Should I expect to do a reserve call with a *smaller* value than my
current size is before removing elements from
a container, in order to set a "target size"? For any standard
container, such a reserve is a complete noop because
it can't be responded to by shrinking a capacity lower than the size,
but with QList it apparently records a preferred size?
No. If the value passed to reserve is smaller than capacity, we do not shrink*.
For any passed value, we set a specific flag that the capacity is reserved. 
There is no notion of "target size" and "target capacity" is out of scope of 
the container (this is something that the user knows about).
Instead, having the flag in place, we can decide whether allocation should take 
place or not.

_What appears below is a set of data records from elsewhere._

(* ================================================================== *)
(** ** The program handed to the solver *)
(* ================================================================== *)

(** X6: whatever the budget and the priority string, building the program
    raises nothing, and the solver gets one coefficient, one entry of the
    budget row and one pair of bounds per item of the catalog, every pair
    with 0 <= minimum <= maximum. *)
Theorem program_is_consistent
        (linprog : Solver) (budget : Q) (priority : string) :
  exists c,
    objective priority = Ok c
    /\ solve linprog budget priority
       = Ok (linprog c [unit_costs] [budget] bounds_list)
    /\ List.length c = List.length equipment_list
    /\ List.length unit_costs = List.length equipment_list
    /\ List.length bounds_list = List.length equipment_list
    /\ Forall (fun bd => (0 <= fst bd <= snd bd)%Z) bounds_list.
Proof.
  assert (Hc : exists c, objective priority = Ok c
                         /\ List.length c = List.length equipment_list).
  { unfold objective.
    destruct (String.eqb priority "cost");
      [|destruct (String.eqb priority "efficiency")];
      (eexists; split; [vm_compute; reflexivity | reflexivity]). }
  destruct Hc as (c & Hc & Hlen).
  exists c. split; [exact Hc|]. split.
  - unfold solve. rewrite Hc, budget_row_eq, variable_bounds_eq. reflexivity.
  - repeat split; auto. repeat constructor; simpl; lia.
Qed.

(* ================================================================== *)
(** ** The optimizer and the analyzer, end to end *)
(* ================================================================== *)

(** Any attribute in place of the unit cost: the row of the attribute
    applied to a plan is the weighted sum over the plan's entries. *)
Lemma row_of_weighted_sum (attr : Equipment -> Q) (plan : dict Z) :
  is_dict plan -> valid_config plan ->
  dot (map (fun item => attr (snd item)) all_equipment) (plan_vector plan)
  == weighted_sum attr plan.
Proof.
  unfold is_dict.
  induction plan as [|[k q] rest IH]; intros Hnd Hv.
  - unfold plan_vector, equipment_list, keys.
    induction all_equipment as [|item items IHi]; [reflexivity|].
    cbn [map dot weighted_sum] in *. rewrite IHi.
    unfold quantity_of, get. cbn [find]. change (inject_Z 0) with 0. ring.
  - cbn [keys map fst] in Hnd. apply NoDup_cons_iff in Hnd.
    destruct Hnd as [Hk Hnd].
    apply valid_config_cons in Hv. destruct Hv as [Hin Hv].
    apply in_catalog_find in Hin. destruct Hin as [e He].
    cbn [weighted_sum]. rewrite He, <- (IH Hnd Hv).
    rewrite plan_vector_cons.
    rewrite (row_at_key attr k q (quantity_of rest) all_equipment e
                        equipment_list_NoDup He).
    assert (H0 : quantity_of rest k = 0%Z).
    { unfold quantity_of, get. apply find_None in Hk. now rewrite Hk. }
    rewrite H0. unfold plan_vector, equipment_list. change (inject_Z 0) with 0.
    ring.
Qed.

(** The plan read from a solution is that solution, entry by entry. *)
Lemma plan_vector_of_solution (budget : Q) (sol : list Q) :
  lp_solution [unit_costs] [budget] bounds_list sol ->
  Forall2 Qeq (plan_vector (picked equipment_list sol)) sol
  /\ within_bounds (picked equipment_list sol)
  /\ costs_at_most (picked equipment_list sol) budget.
Proof.
  intros Hsol. pose proof Hsol as (Hb & Hi & Hrows).
  assert (Hlen : List.length sol = List.length equipment_list).
  { rewrite <- (Forall2_length Hb). reflexivity. }
  pose proof (quantity_of_picked equipment_list equipment_list_NoDup sol []
                                 Hlen (fun _ _ => eq_refl)) as Hq.
  rewrite (fold_pick_picked equipment_list equipment_list_NoDup sol [])
    in Hq by (intros k _ []).
  cbn [app] in Hq.
  assert (Hmin : Forall (fun item => (0 <= quantity_min (snd item))%Z)
                        all_equipment).
  { eapply Forall_impl; [|exact catalog_ranges]. simpl. intros a H. lia. }
  destruct (read_back _ all_equipment sol Hq Hb Hi Hmin) as [Hin Hvec].
  split; [exact Hvec|]. split; [exact Hin|].
  exists unit_costs. split; [exact budget_row_eq|].
  inversion Hrows as [|? ? Hrow _]; subst. cbn [fst snd] in Hrow.
  unfold plan_vector, equipment_list, keys.
  rewrite (dot_pointwise unit_costs _ _ Hvec). exact Hrow.
Qed.

(* ================================================================== *)
(** ** The mode [efficiency] *)
(* ================================================================== *)

Lemma objective_efficiency :
  objective "efficiency"
  = Ok (map (fun item => - efficiency_gain (snd item) * 10000) all_equipment).
Proof. vm_compute. reflexivity. Qed.

Lemma scaled_row (items : dict Equipment) :
  forall v,
    dot (map (fun item => - efficiency_gain (snd item) * 10000) items) v
    == - (10000) * dot (map (fun item => efficiency_gain (snd item)) items) v.
Proof.
  induction items as [|item items IH]; intros [|vi v]; cbn [map dot];
    try ring.
  rewrite IH. ring.
Qed.

(** A plan within the bounds of every item is a point of the box. *)
Lemma plan_vector_in_box (plan : dict Z) (items : dict Equipment) :
  Forall (fun item =>
            (quantity_min (snd item) <= quantity_of plan (fst item)
             <= quantity_max (snd item))%Z) items ->
  Forall2 (fun bd xi => inject_Z (fst bd) <= xi <= inject_Z (snd bd))
          (map (fun item => (quantity_min (snd item), quantity_max (snd item)))
               items)
          (map (fun k => inject_Z (quantity_of plan k)) (map fst items)).
Proof.
  induction 1 as [|item items [Hlo Hhi] _ IH]; cbn [map]; constructor.
  - cbn [fst snd]. split; rewrite <- Zle_Qle; assumption.
  - exact IH.
Qed.

Lemma plan_is_solution (plan : dict Z) (budget : Q) :
  within_bounds plan -> costs_at_most plan budget ->
  lp_solution [unit_costs] [budget] bounds_list (plan_vector plan).
Proof.
  intros Hin (row & Hrow & Hle).
  rewrite budget_row_eq in Hrow. inversion Hrow; subst row.
  split; [|split].
  - exact (plan_vector_in_box plan all_equipment Hin).
  - apply Forall_forall. intros xi Hxi. unfold plan_vector in Hxi.
    apply in_map_iff in Hxi. destruct Hxi as (k & <- & _).
    eexists. reflexivity.
  - constructor; [exact Hle | constructor].
Qed.

(* ================================================================== *)
(** ** Binary64: rounding *)
(* ================================================================== *)

Import Num.


Lemma pow2_pos (k : Z) : 0 < pow2 k.
Proof.
  unfold pow2. destruct (0 <=? k)%Z eqn:E.
  - change 0 with (inject_Z 0). rewrite <- Zlt_Qlt. apply Z.pow_pos_nonneg; lia.
  - apply Qinv_lt_0_compat. change 0 with (inject_Z 0). rewrite <- Zlt_Qlt.
    apply Z.pow_pos_nonneg; lia.
Qed.

Lemma pow2_nonpos (s : Z) :
  (s <= 0)%Z -> pow2 s == / inject_Z (2 ^ (- s)).
Proof.
  intro H. unfold pow2. destruct (Z.leb_spec 0 s) as [H0|H0]; [|reflexivity].
  assert (s = 0%Z) by lia. subst s. reflexivity.
Qed.

Lemma Qred_inject_Z (z : Z) : Qred (inject_Z z) = inject_Z z.
Proof. apply Qcanon.Qred_identity. simpl. apply Z.gcd_1_r. Qed.

Lemma Qred_of_integer (x : Q) (z : Z) : x == inject_Z z -> Qred x = inject_Z z.
Proof. intro H. rewrite (Qred_complete _ _ H). apply Qred_inject_Z. Qed.

Lemma ilog2_integer (z : Z) : (0 < z)%Z -> ilog2 (inject_Z z) = Z.log2 z.
Proof.
  intro H. unfold ilog2. cbn [Qnum Qden inject_Z].
  change (Z.log2 1) with 0%Z. rewrite Z.sub_0_r.
  assert (E : Qle_bool (pow2 (Z.log2 z)) (inject_Z z) = true).
  { apply Qle_bool_iff. unfold pow2.
    destruct (Z.leb_spec 0 (Z.log2 z)) as [_|Hn].
    - rewrite <- Zle_Qle. apply Z.log2_spec. exact H.
    - pose proof (Z.log2_nonneg z). lia. }
  now rewrite E.
Qed.

Lemma Qabs_inject_Z (z : Z) : Qabs (inject_Z z) = inject_Z (Z.abs z).
Proof. reflexivity. Qed.

Lemma not_overflow (z : Z) :
  (Z.abs z < 2 ^ 1024)%Z ->
  Qle_bool (pow2 1024) (Qabs (inject_Z z)) = false.
Proof.
  intro H. destruct (Qle_bool _ _) eqn:E; [|reflexivity].
  apply Qle_bool_iff in E. rewrite Qabs_inject_Z in E.
  change (pow2 1024) with (inject_Z (2 ^ 1024)) in E.
  rewrite <- Zle_Qle in E. lia.
Qed.

(** A whole number below 2^53 in magnitude is a double: rounding leaves it
    as it is. *)
Lemma rnd_exact (x : Q) (z : Z) :
  x == inject_Z z -> (Z.abs z < 2 ^ 53)%Z -> rnd x = Finite (inject_Z z).
Proof.
  intros Hx Hz. unfold rnd. rewrite (Qred_of_integer x z Hx).
  destruct (Z.eq_dec z 0) as [->|Hnz]; [reflexivity|].
  assert (E0 : Qeq_bool (inject_Z z) 0 = false).
  { destruct (Qeq_bool _ _) eqn:E; [|reflexivity].
    apply Qeq_bool_iff in E. change 0 with (inject_Z 0) in E.
    rewrite inject_Z_injective in E. contradiction. }
  rewrite E0. unfold ulp_exponent. rewrite Qabs_inject_Z.
  rewrite ilog2_integer by lia.
  assert (Hlog : (0 <= Z.log2 (Z.abs z) < 53)%Z).
  { split; [apply Z.log2_nonneg|]. apply Z.log2_lt_pow2; lia. }
  rewrite Z.max_l by lia.
  set (s := (Z.log2 (Z.abs z) - 52)%Z).
  assert (Hs : (s <= 0)%Z) by (unfold s; lia).
  assert (Hp : (0 < 2 ^ (- s))%Z) by (apply Z.pow_pos_nonneg; lia).
  assert (Hscaled : inject_Z z / pow2 s == inject_Z (z * 2 ^ (- s))).
  { rewrite (pow2_nonpos s Hs), inject_Z_mult. field.
    change 0 with (inject_Z 0). rewrite inject_Z_injective. lia. }
  rewrite (round_integer _ _ Hscaled).
  assert (Hback : inject_Z (z * 2 ^ (- s)) * pow2 s == inject_Z z).
  { rewrite (pow2_nonpos s Hs), inject_Z_mult. field.
    change 0 with (inject_Z 0). rewrite inject_Z_injective. lia. }
  rewrite (Qred_of_integer _ _ Hback).
  rewrite not_overflow; [reflexivity|].
  assert ((2 ^ 53 < 2 ^ 1024)%Z) by reflexivity. lia.
Qed.

Lemma pow2_Qpower (k : Z) : pow2 k == 2 ^ k.
Proof.
  unfold pow2. destruct (Z.leb_spec 0 k) as [H|H].
  - apply (Zpower_Qpower 2 k H).
  - replace k with (- (- k))%Z at 2 by lia.
    rewrite Qpower_opp. apply Qinv_comp.
    apply (Zpower_Qpower 2 (- k)). lia.
Qed.

Lemma pow2_add (a b : Z) : pow2 (a + b) == pow2 a * pow2 b.
Proof.
  rewrite !pow2_Qpower. apply Qpower_plus. discriminate.
Qed.

Lemma round_bound (x : Q) (n : Z) :
  - inject_Z n <= x <= inject_Z n -> (- n <= round x <= n)%Z.
Proof.
  intros [Hlo Hhi].
  assert (Hf1 : (- n <= Qfloor x)%Z).
  { rewrite <- (Qfloor_Z (- n)). apply Qfloor_resp_le.
    rewrite inject_Z_opp. exact Hlo. }
  assert (Hf2 : (Qfloor x <= n)%Z).
  { rewrite Zle_Qle. apply Qle_trans with x; [apply Qfloor_le | exact Hhi]. }
  unfold round.
  destruct (lt (x - inject_Z (Qfloor x)) (1 # 2)) eqn:L; [lia|].
  apply lt_false_iff in L.
  assert (Hf3 : (Qfloor x < n)%Z).
  { rewrite Zlt_Qlt. apply Qlt_le_trans with x; [lra | exact Hhi]. }
  destruct (lt (1 # 2) _); [lia|]. destruct (Z.even _); lia.
Qed.

(** A whole number below 2^1023 in magnitude rounds to a finite double. *)
Lemma rnd_integer_finite (z : Z) :
  (Z.abs z < 2 ^ 1023)%Z -> exists q, rnd (inject_Z z) = Finite q.
Proof.
  intro Hz. unfold rnd. rewrite Qred_inject_Z.
  destruct (Qeq_bool (inject_Z z) 0); [eexists; reflexivity|].
  destruct (Z.eq_dec z 0) as [->|Hnz].
  { cbn. eexists; reflexivity. }
  unfold ulp_exponent. rewrite Qabs_inject_Z, ilog2_integer by lia.
  assert (Hlog : (0 <= Z.log2 (Z.abs z) < 1023)%Z).
  { split; [apply Z.log2_nonneg|]. apply Z.log2_lt_pow2; lia. }
  rewrite Z.max_l by lia.
  set (e := Z.log2 (Z.abs z)) in *. set (s := (e - 52)%Z).
  pose proof (pow2_pos s) as Hps.
  assert (Hup : (Z.abs z < 2 ^ (e + 1))%Z).
  { apply Z.log2_lt_pow2; unfold e; lia. }
  assert (Hsplit : inject_Z (2 ^ (e + 1)) == inject_Z (2 ^ 53) * pow2 s).
  { change (inject_Z (2 ^ 53)) with (pow2 53). rewrite <- pow2_add.
    unfold s. replace (53 + (e - 52))%Z with (e + 1)%Z by lia.
    unfold pow2. destruct (Z.leb_spec 0 (e + 1)); [reflexivity | lia]. }
  assert (Habs : Qabs (inject_Z z) < inject_Z (2 ^ 53) * pow2 s).
  { rewrite Qabs_inject_Z, <- Hsplit, <- Zlt_Qlt. exact Hup. }
  assert (Hscaled : - inject_Z (2 ^ 53) <= inject_Z z / pow2 s <= inject_Z (2 ^ 53)).
  { apply Qabs_Qle_condition.
    assert (E : Qabs (inject_Z z / pow2 s) == Qabs (inject_Z z) / pow2 s).
    { unfold Qdiv. rewrite Qabs_Qmult. apply Qmult_comp; [reflexivity|].
      apply Qabs_pos. apply Qlt_le_weak, Qinv_lt_0_compat, Hps. }
    rewrite E. apply Qle_shift_div_r; [exact Hps|]. apply Qlt_le_weak, Habs. }
  pose proof (round_bound _ _ Hscaled) as Hr.
  set (t := round (inject_Z z / pow2 s)) in *.
  assert (Hfin : Qle_bool (pow2 1024)
                          (Qabs (Qred (inject_Z t * pow2 s))) = false).
  { destruct (Qle_bool _ _) eqn:E; [|reflexivity]. exfalso.
    apply Qle_bool_iff in E. rewrite (Qred_correct _) in E.
    rewrite Qabs_Qmult, (Qabs_pos (pow2 s)) in E by (apply Qlt_le_weak, Hps).
    rewrite Qabs_inject_Z in E.
    assert (Ht : inject_Z (Z.abs t) <= inject_Z (2 ^ 53)).
    { rewrite <- Zle_Qle. lia. }
    assert (Hle : inject_Z (Z.abs t) * pow2 s <= inject_Z (2 ^ (e + 1))).
    { rewrite Hsplit. apply Qmult_le_compat_r; [exact Ht | apply Qlt_le_weak, Hps]. }
    assert (Hbig : inject_Z (2 ^ (e + 1)) < pow2 1024).
    { change (pow2 1024) with (inject_Z (2 ^ 1024)). rewrite <- Zlt_Qlt.
      apply Z.pow_lt_mono_r; lia. }
    lra. }
  rewrite Hfin. eexists. reflexivity.
Qed.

When allocation is not obligatory and the capacity reservation 
flag is set, we do not reallocate but instead do "something else": in case of 
erase - just remove elements, in case of prepend - move data around (if 
necessary).
The flag is a mere part of QCC's state.

* let aside the case when QCC is implicitly shared

--
Best Regards,
Andrei
________________________________
From: Ville Voutilainen <[email protected]>
Sent: Thursday, September 10, 2020 3:43 PM
To: Andrei Golubev <[email protected]>
Cc: [email protected] <[email protected]>
Subject: Re: [Development] Important recent changes in QList/QString/QByteArray

On Thu, 10 Sep 2020 at 11:46, Andrei Golubev <[email protected]> wrote:
>
> That's interesting. So the container remembers what sort of a reserve
> request I made on it, and uses
> that as the preferred size whenever the element count of the container 
> changes?
>
> Yes. Calling reserve typically means that you do not want to have extra 
> reallocations while updating the container's content (instead you allocate 
> sufficient space upfront). In case of QList, we make sure there are no 
> reallocations happening unless absolutely necessary, e.g. appending 1 element 
> when size == capacity would allocate bigger memory chunk - reservation is a 
> hint, but not an obligation. Consequently, QList's shrinking erase also does 
> not shrink when capacity is reserved.

Well, yeah - calling reserve before growing a container avoids extra
allocations. Calling reserve before removing elements
doesn't have such a "typical" effect.

Should I expect to do a reserve call with a *smaller* value than my
current size is before removing elements from
a container, in order to set a "target size"? For any standard
container, such a reserve is a complete noop because
it can't be responded to by shrinking a capacity lower than the size,
but with QList it apparently records a preferred size?